As unhas de Katarina deixavam um rasto de vermelhidão desde o ombro até as costas de Talon. Os gemidos eram mais intensos e mais abafados, as estocadas eram mais rápidas e violentas. Katarina sentiu seu corpo estremecer e olhou para Talon que ainda estava de olhos fechados, um gemido alto escapou de seus lábios e sentiu o líquido escorrer. Talon chegou ao limite depois. Retirou-se de dentro dela e caiu na cama ao seu lado.

– Talo-

– Quieta. – Ele disse com a respiração ofegante, olhando para o teto escuro. – Eu preciso dos meus cigarros. – Ele ameaçou se levantar e Katarina o segurou pelo pulso.

– Eu tenho aqui. – Talon se virou, olhando-a com um olhar descrente.

– Cigarros? – Arqueou uma sobrancelha.

– Cigarros. – Ela afirmou, rolou um pouco a cama e esticou o braço, abrindo uma cabeceira e retirando de lá um maço e um isqueiro.

– Por que eu acho que isso é influência minha? – Talon disse retirando o maço e o isqueiro da mão dela.

– Por que seria? – Katarina sorriu de canto e se levantou, olhando-se no espelho.

– Quer dizer que você já fumava antes de me conhecer? – Ele se enrolou no cobertor. – Tá frio pra ficar andando nua por aí, Miss Du Couteau.

– Meu corpo ainda tá bem quente. – Ela virou sua atenção para ele. – Eu nunca disse que eu fumava.

– Não fuma? – Ele riu. – De quem são esses cigarros?

– Seus. – Ela voltou para cama e Talon voltou a fitar seu corpo nu.

– Você os roubou? – Riu novamente. – É melhor deitar nessa cama antes que eu perca o meu juízo, de novo.

– Você ficou sem fumar desde que Claire chegou aqui. – Katarina sentou-se na cama e fitou a janela. – Coisa que você adoraria não perder.

– Mas perdi. – Talon retirou o cobertor e se levantou, procurando suas roupas. – Foi... ótimo. Mas, se eu ficar aqui, te vendo desse jeito, amanhã você não andará.

– O quê?! – Ela soltou uma risada nervosa. – Você... já vai?

– Eu não posso dormir aqui. – Ela continuava olhando a janela. – Katarina, pare de desviar o olhar.

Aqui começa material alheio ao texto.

(* ===== verification/OrderedMap.v ===== *)
(** * [std::map<std::string, V>]

    The container of [Folder::m_childs]: an association list kept in the order of
    the keys, so that iterating it is the in-order walk of the C++ map.  The
    operations are those the sources use ([find], [operator\[\]] / [emplace] on a
    fresh key, [erase]); the laws are stated for any list and the order is an
    invariant the operations keep ([omap_sorted]). *)

From S2P Require Import Prelude.

(** The order of [std::string::compare] on bytes. *)
Definition string_lt (a b : string) : Prop := String.compare a b = Lt.

#[export] Instance string_lt_dec a b : Decision (string_lt a b).
Proof. unfold string_lt. apply _. Defined.

Lemma ascii_compare_lt_trans a b c :
  Ascii.compare a b = Lt -> Ascii.compare b c = Lt -> Ascii.compare a c = Lt.
Proof. unfold Ascii.compare. rewrite !N.compare_lt_iff. apply N.lt_trans. Qed.

Lemma string_lt_trans a b c : string_lt a b -> string_lt b c -> string_lt a c.
Proof.
  unfold string_lt. revert b c.
  induction a as [|x a IH]; intros [|y b] [|z c]; cbn; try discriminate; auto.
  destruct (Ascii.compare x y) eqn:Hxy; [| |discriminate];
    destruct (Ascii.compare y z) eqn:Hyz; try discriminate;
    repeat match goal with
    | H : Ascii.compare _ _ = Eq |- _ => apply Ascii.compare_eq_iff in H; subst
    end;
    rewrite ?Hxy, ?Hyz, ?(ascii_compare_lt_trans _ _ _ Hxy Hyz); eauto.
  intros. destruct (Ascii.compare z z) eqn:Hz; eauto.
  - unfold Ascii.compare in Hz. by rewrite N.compare_refl in Hz.
Qed.

Lemma string_compare_refl a : String.compare a a = Eq.
Proof.
  induction a as [|x a IH]; [done|]. cbn. unfold Ascii.compare.
  by rewrite N.compare_refl.
Qed.

Lemma string_lt_irrefl a : ~ string_lt a a.
Proof. unfold string_lt. by rewrite string_compare_refl. Qed.

Section OMap.
  Context {V : Type}.
  Implicit Types (m : list (string * V)) (k : string) (v : V).

(** [m.find(k)]; [None] is [m.end()]. *)
Fixpoint omap_find k m : option V :=
  match m with
  | [] => None
  | (k', v) :: m' => if decide (k = k') then Some v else omap_find k m'
  end.

(** The map after [m.erase(k)]. *)
Fixpoint omap_erase k m : list (string * V) :=
  match m with
  | [] => []
  | (k', v) :: m' => if decide (k = k') then omap_erase k m' else (k', v) :: omap_erase k m'
  end.

(** The map after [m[k] = v] (which is also [m.emplace(k, v)] when [k] is new). *)
Fixpoint omap_set k v m : list (string * V) :=
  match m with
  | [] => [(k, v)]
  | (k', v') :: m' =>
      match String.compare k k' with
      | Eq => (k, v) :: m'
      | Lt => (k, v) :: (k', v') :: m'
      | Gt => (k', v') :: omap_set k v m'
      end
  end.

(** [m.emplace(k, v)]: an existing entry is kept. *)
Definition omap_emplace k v m : list (string * V) :=
  match omap_find k m with Some _ => m | None => omap_set k v m end.

(** Keys strictly increasing, hence without repetition. *)
Definition omap_sorted m : Prop := StronglySorted string_lt (map fst m).

Lemma omap_find_set_eq k v m : omap_find k (omap_set k v m) = Some v.
Proof.
  induction m as [|[k' v'] m IH]; cbn; [by rewrite decide_True by done|].
  destruct (String.compare k k') eqn:E; cbn; rewrite ?decide_True by done; auto.
  rewrite decide_False; [done|]. intros ->. by rewrite string_compare_refl in E.
Qed.

Lemma omap_find_set_ne j k v m : j <> k -> omap_find j (omap_set k v m) = omap_find j m.
Proof.
  intros Hjk. induction m as [|[k' v'] m IH]; cbn; [by rewrite decide_False by done|].
  destruct (String.compare k k') eqn:E; cbn.
  - apply String.compare_eq_iff in E as <-. by rewrite !decide_False by done.
  - by rewrite (decide_False _ _ Hjk).
  - case_decide; auto.
Qed.

Lemma omap_find_erase_eq k m : omap_find k (omap_erase k m) = None.
Proof.
  induction m as [|[k' v'] m IH]; cbn; [done|].
  case_decide; cbn; [done|]. by rewrite decide_False by done.
Qed.

Lemma omap_find_erase_ne j k m : j <> k -> omap_find j (omap_erase k m) = omap_find j m.
Proof.
  intros Hjk. induction m as [|[k' v'] m IH]; cbn; [done|].
  case_decide; cbn; [subst; by rewrite decide_False by done | by case_decide].
Qed.

Lemma omap_find_emplace_new k v m :
  omap_find k m = None -> omap_emplace k v m = omap_set k v m.
Proof. unfold omap_emplace. by intros ->. Qed.

Lemma omap_find_In k v m : omap_find k m = Some v -> (k, v) ∈ m.
Proof.
  induction m as [|[k' v'] m IH]; cbn; [done|].
  case_decide; intros; simplify_eq; [left | right; auto].
Qed.

Lemma omap_erase_subset k m kv : kv ∈ omap_erase k m -> kv ∈ m.
Proof.
  induction m as [|[k' v'] m IH]; cbn; [done|].
  case_decide; [right; auto|]. intros [->|?]%elem_of_cons; [left | right; auto].
Qed.

Lemma omap_set_subset k v m kv : kv ∈ omap_set k v m -> kv = (k, v) \/ kv ∈ m.
Proof.
  induction m as [|[k' v'] m IH]; cbn.
  - intros ->%list_elem_of_singleton. auto.
  - destruct (String.compare k k'); rewrite !elem_of_cons; tauto.
Qed.

(** An invariant of the entries is kept by the updates. *)
Lemma omap_Forall_erase (P : string * V -> Prop) k m : Forall P m -> Forall P (omap_erase k m).
Proof. rewrite !Forall_forall. eauto using omap_erase_subset. Qed.

Lemma omap_Forall_set (P : string * V -> Prop) k v m :
  P (k, v) -> Forall P m -> Forall P (omap_set k v m).
Proof.
  rewrite !Forall_forall. intros Hkv Hm kv [->|?]%omap_set_subset; auto.
Qed.

Lemma omap_sorted_erase k m : omap_sorted m -> omap_sorted (omap_erase k m).
Proof.
  unfold omap_sorted. induction m as [|[k' v'] m IH]; cbn; [done|].
  intros [? Hall]%StronglySorted_inv. case_decide; [auto|]. constructor; [auto|].
  rewrite Forall_forall in Hall |- *. intros x (p & -> & Hp)%list_elem_of_fmap.
  apply Hall, list_elem_of_fmap. eauto using omap_erase_subset.
Qed.

Lemma omap_sorted_set k v m : omap_sorted m -> omap_sorted (omap_set k v m).
Proof.
  unfold omap_sorted. induction m as [|[k' v'] m IH]; cbn; [by repeat constructor|].
  intros [Hs Hall]%StronglySorted_inv.
  destruct (String.compare k k') eqn:E; cbn.
  - apply String.compare_eq_iff in E as ->. by constructor.
  - constructor; [by constructor|]. constructor; [done|].
    eapply Forall_impl; [exact Hall|]. intros x. by apply string_lt_trans.
  - constructor; [auto|]. rewrite Forall_forall in Hall |- *.
    intros x (p & -> & [->|Hp]%omap_set_subset)%list_elem_of_fmap; cbn.
    + unfold string_lt. by rewrite String.compare_antisym, E.
    + apply Hall, list_elem_of_fmap. eauto.
Qed.

Lemma omap_sorted_emplace k v m : omap_sorted m -> omap_sorted (omap_emplace k v m).
Proof. unfold omap_emplace. destruct (omap_find k m); auto using omap_sorted_set. Qed.

(** On a sorted list a membership is a successful search. *)
Lemma omap_sorted_find k v m : omap_sorted m -> (k, v) ∈ m -> omap_find k m = Some v.
Proof.
  unfold omap_sorted. induction m as [|[k' v'] m IH]; cbn; [by intros ? ?%elem_of_nil|].
  intros [Hs Hall]%StronglySorted_inv [?|Hin]%elem_of_cons; simplify_eq.
  - by rewrite decide_True.
  - rewrite decide_False; [auto|]. intros ->.
    rewrite Forall_forall in Hall.
    apply (string_lt_irrefl k'), Hall, list_elem_of_fmap. by exists (k', v).
Qed.

(** Writing back the value found is the identity. *)
Lemma omap_set_id k v m : omap_sorted m -> omap_find k m = Some v -> omap_set k v m = m.
Proof.
  unfold omap_sorted. induction m as [|[k' v'] m IH]; cbn; [done|].
  intros [Hs Hall]%StronglySorted_inv. case_decide as Hk; intros Hf.
  - simplify_eq. by rewrite string_compare_refl.
  - apply omap_find_In in Hf as Hin. rewrite Forall_forall in Hall.
    assert (string_lt k' k) as Hlt by (apply Hall, list_elem_of_fmap; by exists (k, v)).
    unfold string_lt in Hlt. rewrite String.compare_antisym, Hlt. cbn.
    by rewrite IH.
Qed.

Lemma omap_find_replace_eq k v m : omap_find k (omap_emplace k v (omap_erase k m)) = Some v.
Proof. rewrite omap_find_emplace_new by apply omap_find_erase_eq. apply omap_find_set_eq. Qed.

Lemma omap_find_replace_ne j k v m :
  j <> k -> omap_find j (omap_emplace k v (omap_erase k m)) = omap_find j m.
Proof.
  intros. rewrite omap_find_emplace_new by apply omap_find_erase_eq.
  by rewrite omap_find_set_ne, omap_find_erase_ne.
Qed.

End OMap.

Create HintDb omap.
Create Rewrite HintDb omap.
#[export] Hint Resolve omap_sorted_erase omap_sorted_set omap_sorted_emplace
  omap_Forall_erase omap_Forall_set : omap.
#[export] Hint Rewrite @omap_find_set_eq @omap_find_erase_eq : omap.
#[export] Hint Rewrite @omap_find_set_ne @omap_find_erase_ne using congruence : omap.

– Eu tenho medo de olhar nos seus olhos. – Sussurrou ainda fitando a escuridão que havia lá fora.

– Medo? – Ele falou em bom tom. Pegou a calça e a cueca, e as colocou rapidamente. Procurou a blusa e a viu jogada perto de Katarina. – Eu não sou um perigo pra você.

– Não? – Ela o olhou e sorriu amargo. Talon começou a rachar novamente, sentindo seu coração diminuindo com o olhar distante no qual Katarina lhe lançava. Havia caído a ficha. Ela estava apaixonada. Puta merda, ela estava realmente apaixonada.

– Isso não é hora pra sentir vergonha. – Ele tentou a provocar, se aproximando e levantando a cabeça dela com o indicador, afogando-se naquele mar verde.

– Eu não estou com vergonha. – Ela disse baixo.

– Arrependida?

– Nenhum pouco.

– Então... ? – Ele falou aproximando seus lábios.

– É muita coisa pra pensar.

– Ah... – Talon desviou o olhar, mas mesmo assim ainda estavam próximos demais. – Vou pro meu quarto. – Ele a soltou e pegou a blusa, vestindo-a e indo em direção à porta. Katarina sentiu seu coração falhar. Respirou fundo, cerrou o punho e se levantou.

– Talon! – Ela falou em voz alta. Quando ele se virou, ela o beijou. O prensou contra a porta e simplesmente o beijou. Um beijo lento e intenso, cheio de paixão e de um sentimento que Katarina colocava.

– Eu realmente não posso ficar mais. – Ao dizer isso, deu um pequeno beijo em seus lábios e saiu pela porta.

Notas finais
Um é mais difícil que o outro, eu ein.